IT'S TIME FOR SONOMA COUNTY'S OTHER BEVERAGE-RELATED HARVEST: HOPS
Published on August 30, 2006
© 2006- The Press Democrat
BYLINE: Peg Melnik PAGE: D8
COLUMN: Peg Melnik
In all of Wine Country, there remains just one commercial hopyard, an anomaly in
this region where grapevines reign.
With harvest upon us, I decided to visit this rare hopyard on the outskirts of
northwest Santa Rosa to get a glimpse of what was, up until the 1940s, a
thriving regional industry. I wanted to get a close look at hops, the cone-like
spikes on twining vines used in brewing beer.
Fresh hops have a devout following among discerning brewmasters. Whether fresh
hops are added to the boil during fermentation or to the aging tank afterward,
they add a unique flavor profile, one that includes melon, lemon, mint and
grass.
``You can't capture these flavors any way, shape or form unless you use fresh
hops,'' said Vinnie Cilurzo, co-owner and brewmaster of Russian River Brewing
Company in Santa Rosa. ``The best analogy is the comparison of cooking with
fresh basil versus cooking with dried basil. Both taste great, but you have a
different flavor profile with fresh hops. ...''
Cilurzo has a partnership with Brian Hunt, owner and brewmaster of Santa Rosa's
Moonlight Brewing Co., so they can each make seasonal brews with the fresh hops
grown on the quarter-acre hopyard. Hunt owns the property, while Cilurzo brought
the 250 hop vines to the deal, transplanting them on Hunt's soil in 2002.
In the coming weeks keep an eye out for Russian River Brewing's ``Hoptime
Harvest Ale,'' and Moonlight's ``Homegrown,'' both made with fresh hops. These
ales are harvest treats like France's famed but ephemeral beaujolais nouveau,
the red wine that debuts in November and is in short supply.
Tasting these ales is a great way to celebrate the season. We should appreciate
the boutique brewmasters living among us in Wine Country, particularly the
passionate ones who defy reason (and their pocketbook) to grow their own hops.

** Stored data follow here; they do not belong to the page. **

(** * Dog bark detection pipeline: chunking, event extraction, merging, summary

    A shallow embedding of the algorithmic core of the repository:
    - [AudioProcessor.process_in_chunks]   (dog_bark_detector/audio_processor.py)
    - [DogBarkDetector.detect_in_waveform],
      [DogBarkDetector.merge_detections],
      [DogBarkDetector.get_detection_summary] (dog_bark_detector/detector.py)
    - [process_audio_file]                 (detect_bark.py)

    A Python float is the rational [Q] it denotes. Comparisons, [max] and
    [min] select one of their arguments. The additions and subtractions of
    the chunk scheduler and of the summary's [sum] round to the nearest
    double ([Float64]); the time stamps of the extractor, of the driver's
    shift to global time and of the merger's gap test are computed exactly.
    Python exceptions are an explicit [result] type. *)

From Stdlib Require Import QArith Qround Qminmax Qabs Qpower Lia Lqa Sorted.
From Stdlib Require Import Ascii String.
From stdpp Require Import base tactics option list strings gmap.

Local Open Scope Q_scope.

(** ** Python runtime: exceptions, [max], [min] *)

Inductive exn : Type :=
  | ValueError (msg : string)
  | IndexError
  | TypeError.

Inductive result (A : Type) : Type :=
  | Ok (a : A)
  | Raise (e : exn).
Arguments Ok {A} a.
Arguments Raise {A} e.

Definition bind {A B} (r : result A) (k : A -> result B) : result B :=
  match r with
  | Ok a => k a
  | Raise e => Raise e
  end.

Notation "x <-- r ;; k" := (bind r (fun x => k))
  (at level 100, r at next level, right associativity, only parsing).

Definition raises {A} (r : result A) : Prop := exists e, r = Raise e.

(** [max(a, b)] returns [a] unless [b > a]; [min(a, b)] returns [a] unless
    [b < a]. *)
Definition py_max (a b : Q) : Q := if Qle_bool b a then a else b.
Definition py_min (a b : Q) : Q := if Qle_bool a b then a else b.

(** [l[i]] on a Python list or a numpy row, for a non-negative index. *)
Definition getitem {A} (l : list A) (i : nat) : result A :=
  match l !! i with
  | Some x => Ok x
  | None => Raise IndexError
  end.

(** [sorted(l, key=key)]: Python's sort is stable; it is modelled by stable
    insertion (an element goes in front of the first one whose key is not
    smaller than its own). *)
Fixpoint insert_by_key {A} (key : A -> Q) (d : A) (l : list A) : list A :=
  match l with
  | [] => [d]
  | x :: r =>
      if Qle_bool (key d) (key x) then d :: x :: r
      else x :: insert_by_key key d r
  end.

Fixpoint py_sorted {A} (key : A -> Q) (l : list A) : list A :=
  match l with
  | [] => []
  | d :: r => insert_by_key key d (py_sorted key r)
  end.

(** ** Double-precision arithmetic

    A double is a rational [m * 2^e] with an integer [|m| <= 2^53]; the
    result of an addition or subtraction is the exact result rounded to the
    nearest double, ties to the even significand. The exponent range is
    taken unbounded: no overflow to infinity, and no result small enough
    to be subnormal is met by a sum or difference of doubles. *)

Module Float64.

(** The precision of a double: 53 significant bits. *)
Definition prec : Z := 53.

Definition pow2 (e : Z) : Q := 2 ^ e.

(** Round to the nearest integer, ties to the even one. *)
Definition Zrne (t : Q) : Z :=
  let f := Qfloor t in
  match Qcompare (t - inject_Z f) (1 # 2) with
  | Lt => f
  | Gt => (f + 1)%Z
  | Eq => if Z.even f then f else (f + 1)%Z
  end.

(** For [a > 0], the exponent [k] with [2^(k-1) <= a < 2^k]. *)
Definition mag (a : Q) : Z :=
  let k := (Z.log2 (Qnum a) - Z.log2 (Zpos (Qden a)))%Z in
  if Qle_bool (pow2 k) a then (k + 1)%Z else k.

(** Rounding of a positive number to 53 significant bits. *)
Definition round_pos (a : Q) : Q :=
  let e := (mag a - prec)%Z in
  inject_Z (Zrne (a * pow2 (- e))) * pow2 e.

(** The double nearest to [x], as a reduced fraction. *)
Definition round_double (x : Q) : Q :=
  match Qcompare x 0 with
  | Eq => 0
  | Gt => Qred (round_pos x)
  | Lt => Qred (- round_pos (- x))
  end.

(** [x] is (the value of) a double. *)
Definition is_double (x : Q) : Prop := round_double x == x.

(** [a + b] and [a - b] on doubles. *)
Definition fadd (a b : Q) : Q := round_double (a + b).
Definition fsub (a b : Q) : Q := round_double (a - b).

End Float64.

(** ** Detection events

    The dictionaries built by [detect_in_waveform]; [class_name] and
    [class_index] are [None] when no target class scored above zero. *)
Record event : Type := mk_event {
  start_time : Q;
  end_time : Q;
  confidence : Q;
  class_name : option string;
  class_index : option nat
}.

Module Merger.

Definition set_end_time (d : event) (v : Q) : event :=
  mk_event (start_time d) v (confidence d) (class_name d) (class_index d).
Definition set_confidence (d : event) (v : Q) : event :=
  mk_event (start_time d) (end_time d) v (class_name d) (class_index d).

(** The two assignments of the merge branch. *)
Definition absorb (current detection : event) : event :=
  let current :=
    set_end_time current (py_max (end_time current) (end_time detection)) in
  set_confidence current (py_max (confidence current) (confidence detection)).

(** One iteration of [for detection in sorted_detections[1:]], on the loop
    state [(merged, current)]. *)
Definition merge_step (merge_gap : Q) (st : list event * event) (detection : event)
  : list event * event :=
  let '(merged, current) := st in
  if Qle_bool (start_time detection - end_time current) merge_gap
  then (merged, absorb current detection)
  else (merged ++ [current], detection).

Definition merge_detections (detections : list event) (merge_gap : Q)
  : result (list event) :=
  match detections with
  | [] => Ok []
  | _ :: _ =>
      let sorted_detections := py_sorted start_time detections in
      current0 <-- getitem sorted_detections 0 ;;
      let '(merged, current) :=
        foldl (merge_step merge_gap) ([], current0) (drop 1 sorted_detections) in
      Ok (merged ++ [current])
  end.

(** The loop of [merge_detections] read as a recursion on the remaining
    sorted events. *)
Fixpoint scan (merge_gap : Q) (current : event) (l : list event) : list event :=
  match l with
  | [] => [current]
  | detection :: rest =>
      if Qle_bool (start_time detection - end_time current) merge_gap
      then scan merge_gap (absorb current detection) rest
      else current :: scan merge_gap detection rest
  end.

End Merger.

(** ** Chunk scheduler ([AudioProcessor.process_in_chunks]) *)

Module Scheduler.
Import Float64.

(** The tuple [(audio_chunk, offset, end_time)] yielded by the generator. *)
Record chunk (A : Type) : Type := mk_chunk {
  audio_chunk : A;
  global_start : Q;
  global_end : Q
}.
Arguments mk_chunk {A} _ _ _.
Arguments audio_chunk {A} _.
Arguments global_start {A} _.
Arguments global_end {A} _.

(** Control state of the generator object between calls of [next]:
    not yet started, suspended at the [yield] with the current value of
    [offset], or finished. *)
Inductive gen_state : Type :=
  | GenCreated
  | GenSuspended (offset : Q)
  | GenFinished.

Section Generator.
Context {A : Type}.
(** [self.load_audio(file_path, duration=..., offset=...)] and
    [self.get_audio_duration(file_path)] for the file at hand: the
    file reader is an external collaborator. *)
Variable load_audio : Q -> Q -> A.
Variable total_duration : Q.
Variables chunk_duration overlap : Q.

(** The body of the [while] loop up to the [yield]. *)
Definition make_chunk (offset : Q) : chunk A :=
  let current_chunk_duration :=
    py_min chunk_duration (fsub total_duration offset) in
  let audio := load_audio current_chunk_duration offset in
  let end_time := fadd offset current_chunk_duration in
  mk_chunk audio offset end_time.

Most breweries buy dried hops rather than farming them because it's next to
impossible for small operations to make a profit, Hunt said. ``You need to have
a couple hundred acres to farm to make a profit because the harvest equipment is
so expensive,'' he said. Another reason for the demise of hops in Wine Country
is that grapevines and real estate are more profitable than hopyards here, Hunt
said.
``Growing hops is not cost-effective, unless you consider how special what you
produce is,'' Hunt said. He pointed out that pinot producers often just break
even but don't lose sleep over it because they're passionate about their
creation.
Neither Hunt nor Cilurzo ever plans give up their hopyard. In fact Cilurzo wants
to expand. ``We hope to find property and plant more hops,'' he said.

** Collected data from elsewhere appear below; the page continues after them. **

(** Call [c] decides the value at index [i]: after it, that value is
    [v], whatever the frame held before. *)
Definition writes (env : Env) (c : call) (i : nat) (v : Z) : Prop :=
  ∀ g g' w, replay_call env c g = Ok g' → data g' !! i = Some w → w = v.

(** The four flags exist. *)
Definition keys_present (s : CameraApp) : Prop :=
  ∀ k, k ∈ filter_names → is_Some (filter_states s !! k).

(** [s] with the Background flag switched off and nothing else changed. *)
Definition background_off (s : CameraApp) : CameraApp :=
  set_filter_states (<["Background" := false]> (filter_states s)) s.

(** The Background calls of a log. *)
Definition is_background_call (c : call) : bool :=
  is_imread c || is_apply_background_change c.

(** Modelled from the spec: [filters.apply_background_change], whose code
    is not in sendver.py.  Background replacement derives a foreground
    mask from the landmarks ([segment]), replaces every pixel outside the
    mask with the pixel of the selected image resized to the frame
    ([resize]) and leaves the foreground untouched; when the image is
    missing (the file could not be read) the overlay is skipped and the
    frame is returned as it is. *)
Definition apply_background_change_spec
    (segment : Frame → list Landmark → nat → bool)
    (resize : ndarray → list nat → ndarray)
    (frame : Frame) (lms : list Landmark) (bg_image : option ndarray)
  : result Frame :=
  match bg_image with
  | None => Ok frame
  | Some img =>
      let bg := resize img (shape frame) in
      Ok (NdArray (shape frame)
            (imap (λ i v, if segment frame lms i then v
                          else default v (data bg !! i))
                  (data frame)))
  end.

(** ** A small world to run the slots in

    Landmarks carry a pixel index in [lm_x] and a tag of their face in
    [lm_y].  The three overlays paint their colour at the indices of the
    face; background replacement is the one modelled from the
    specification, with the indices of the face as foreground.  [flip]
    mirrors the columns.  [cvtColor] swaps the first and third channel
    of an [h × w × 3] or [h × w × 4] array and drops a fourth channel; a
    one-channel array comes back with three equal channels; an empty
    array and any other shape are rejected.  The detector reads
    [shape[2]]: that is an [IndexError] for fewer than three axes and a
    [ValueError] for other than three channels. *)
Module World.

Definition indices (lms : list Landmark) : list nat :=
  (λ l, Z.to_nat (lm_x l)) <$> lms.

Definition covers (lms : list Landmark) (i : nat) : bool :=
  bool_decide (i ∈ indices lms).

(** The tag of a face, carried in [lm_y] of its first landmark. *)
Definition tag (lms : list Landmark) : Z :=
  match lms with l :: _ => lm_y l | [] => 0 end.

Definition colour (base : Z) (lms : list Landmark) (i : nat) : Z :=
  (base + tag lms)%Z.

Definition paint (base : Z) (f : Frame) (lms : list Landmark) : Frame :=
  NdArray (shape f)
    (imap (λ i v, if covers lms i then colour base lms i else v) (data f)).

(** [l] cut into pieces of [n] values. *)
Fixpoint chunks_upto (fuel n : nat) (l : list Z) : list (list Z) :=
  match fuel, l with
  | S fuel', _ :: _ => take n l :: chunks_upto fuel' n (drop n l)
  | _, _ => []
  end.

Definition chunks (n : nat) (l : list Z) : list (list Z) :=
  chunks_upto (length l) n l.

(** [cv2.flip(f, 1)]: every row with its pixels in reverse order. *)
Definition flip (f : Frame) : Frame :=
  match shape f with
  | [_; w; ch] =>
      NdArray (shape f)
        (concat ((λ row, concat (reverse (chunks ch row)))
                   <$> chunks (w * ch) (data f)))
  | [_; w] => NdArray (shape f) (concat (reverse <$> chunks w (data f)))
  | _ => f
  end.

Fixpoint swap3 (d : list Z) : list Z :=
  match d with
  | b :: g :: r :: rest => r :: g :: b :: swap3 rest
  | _ => []
  end.

Fixpoint swap4 (d : list Z) : list Z :=
  match d with
  | b :: g :: r :: _ :: rest => r :: g :: b :: swap4 rest
  | _ => []
  end.

Definition thrice (d : list Z) : list Z := d ≫= λ v, [v; v; v].

Definition cvtColor (f : Frame) : result Frame :=
  match data f, shape f with
  | [], _ => Raise (PyExn "cv2.error" "!_src.empty()")
  | _, [h; w; 3] => Ok (NdArray [h; w; 3] (swap3 (data f)))
  | _, [h; w; 4] => Ok (NdArray [h; w; 3] (swap4 (data f)))
  | _, [h; w; 1] => Ok (NdArray [h; w; 3] (thrice (data f)))
  | _, [h; w] => Ok (NdArray [h; w; 3] (thrice (data f)))
  | _, _ => Raise (PyExn "cv2.error" "scn")
  end.

Definition process (detect : Frame → option (list NormalizedLandmarkList))
    (n : nat) (f : Frame) : result (option (list NormalizedLandmarkList)) :=
  match shape f !! 2 with
  | None => Raise (PyExn "IndexError" "tuple index out of range")
  | Some 3 => Ok (take n <$> detect f)
  | Some _ => Raise (ValueError "Input image must contain three channel rgb data.")
  end.

Definition make (files : gmap string ndarray)
    (detect : Frame → option (list NormalizedLandmarkList)) : Env := {|
  cv2_flip := λ f, Ok (flip f);
  cv2_cvtColor := cvtColor;
  cv2_imread := λ path, files !! path;
  FaceMesh_process := process detect;
  add_blush := λ f lms, Ok (paint 100 f lms);
  overlay_sunglasses := λ f lms, Ok (paint 200 f lms);
  overlay_rabbit_ears := λ f lms, Ok (paint 300 f lms);
  apply_background_change :=
    apply_background_change_spec (λ _, covers) (λ img _, img);
|}.

Definition lm (t i : Z) : Landmark := {| lm_x := i; lm_y := t; lm_z := 0 |}.
Definition face (t : Z) (l : list Z) : NormalizedLandmarkList :=
  {| landmark := lm t <$> l |}.

(** A 1 × 2 colour frame (six values) and a 1 × 1 array with an alpha
    channel. *)
Definition frame6 : Frame := NdArray [1; 2; 3] [10; 20; 30; 40; 50; 60]%Z.
Definition bgra4 : Frame := NdArray [1; 1; 4] [1; 2; 3; 255]%Z.
Definition space : ndarray := NdArray [1; 2; 3] [0; 0; 0; 0; 0; 0]%Z.

(** Two faces, tagged 1 and 2, that overlap at index 2; twelve faces;
    and no face at all. *)
Definition two_faces (_ : Frame) := Some [face 1 [1; 2]; face 2 [2; 3]]%Z.
Definition twelve_faces (_ : Frame) :=
  Some ((λ i : nat, face (Z.of_nat i) [0]%Z) <$> seq 0 12).
Definition no_face (_ : Frame) : option (list NormalizedLandmarkList) := None.

Definition with_space : gmap string ndarray := {[ "space.jpg" := space ]}.

(** A state whose dict lacks every key but Blush, as no slot leaves it:
    the lookup of the next flag raises [KeyError]. *)
Definition only_blush_key (s : CameraApp) : CameraApp :=
  set_filter_states {[ "Blush" := true ]} s.

End World.

(** ** Reading an event history *)

#[global] Instance overlay_eq_dec : EqDecision overlay.
Proof. solve_decision. Defined.

(** [ev] is the click on the button that toggles overlay [o]. *)
Definition toggles (o : overlay) (ev : ui_event) : bool :=
  match o, ev with
  | Blush, ToggleBlush => true
  | Sunglasses, ToggleSunglasses => true
  | RabbitEars, ToggleRabbitEars => true
  | _, _ => false
  end.

(** The [checked] state the Background button delivered last; [false]
    when it was never toggled. *)
Definition last_background (evs : list ui_event) : bool :=
  foldl (λ b ev, match ev with ToggleBackground checked => checked | _ => b end)
        false evs.

Definition is_start (ev : ui_event) : bool :=
  match ev with StartCamera => true | _ => false end.

(** A timer tick whose camera read succeeded. *)
Definition reads_frame (ev : ui_event) : bool :=
  match ev with TimerTimeout (Some _) => true | _ => false end.

(** A computation that leaves the attribute [p] of [self] as it was. *)
Definition keeps {A B} (p : CameraApp → B) (m : M A) : Prop :=
  ∀ s, p (final (m s)) = p s.

(** The scene is empty, or holds exactly the picture made from the
    stored [current_frame]. *)
Definition display_consistent (env : Env) (s : CameraApp) : Prop :=
  scene s = [] ∨
  ∃ frame rgb_image pixmap,
    current_frame s = Some frame ∧
    cv2_cvtColor env frame = Ok rgb_image ∧
    QImage_RGB888 rgb_image = Some pixmap ∧
    scene s = [pixmap].

(** [filter_states] has no key besides the four it was created with. *)
Definition only_filter_names (s : CameraApp) : Prop :=
  ∀ k, is_Some (filter_states s !! k) → k ∈ filter_names.

(** ** Laws of the slot monad *)

Lemma bind_Ok_inv {A B} (m : M A) (f : A → M B) s b s' t :
  bind m f s = (Ok b, s', t) →
  ∃ a s1 t1 t2, m s = (Ok a, s1, t1) ∧ f a s1 = (Ok b, s', t2) ∧ t = t1 ++ t2.
Proof.
  unfold bind. destruct (m s) as [[[a|e] s1] t1]; [|done].
  destruct (f a s1) as [[r s2] t2] eqn:Hf. intros [= -> -> <-].
  by exists a, s1, t1, t2.
Qed.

The brewmasters love the growing season of hops, from when they awaken in May as
shoots the size of a bean sprout, to when the 10-foot vines, robust climbers on
trellises, ripen in August.
Harvest, of course, is the highpoint and it began Monday. Cilurzo and Hunt
rounded up family and friends with talk of pizza, beer and camaraderie. Once
they cut down the vines, they pooled them on a tarp and began a 5-hour session
of hand-picking. They'll also pick at least one other day in the future to
harvest the vines that weren't quite ripe.
``Truthfully, you don't make any money when you think of the cost of growing
hops,'' Cilurzo said, ``but it's a labor of love.''
Wine picks
This week's wine picks include (prices may vary):
Rivola, 2003 Sardon de Duero, Spain, $14. Aromas and flavors of cherry, rhubarb
and spices. Light-bodied. A good quaffer.
Rapid Red, 2004 California, $15. Great with food because it's a bit rustic.
Notes of black cherry, caramel and spice.
Bogle's Phantom, 2003 California, $17. A great pizza and pasta wine. Aromas and
flavors of black cherry, roasted herbs and spice. Chewy tannins.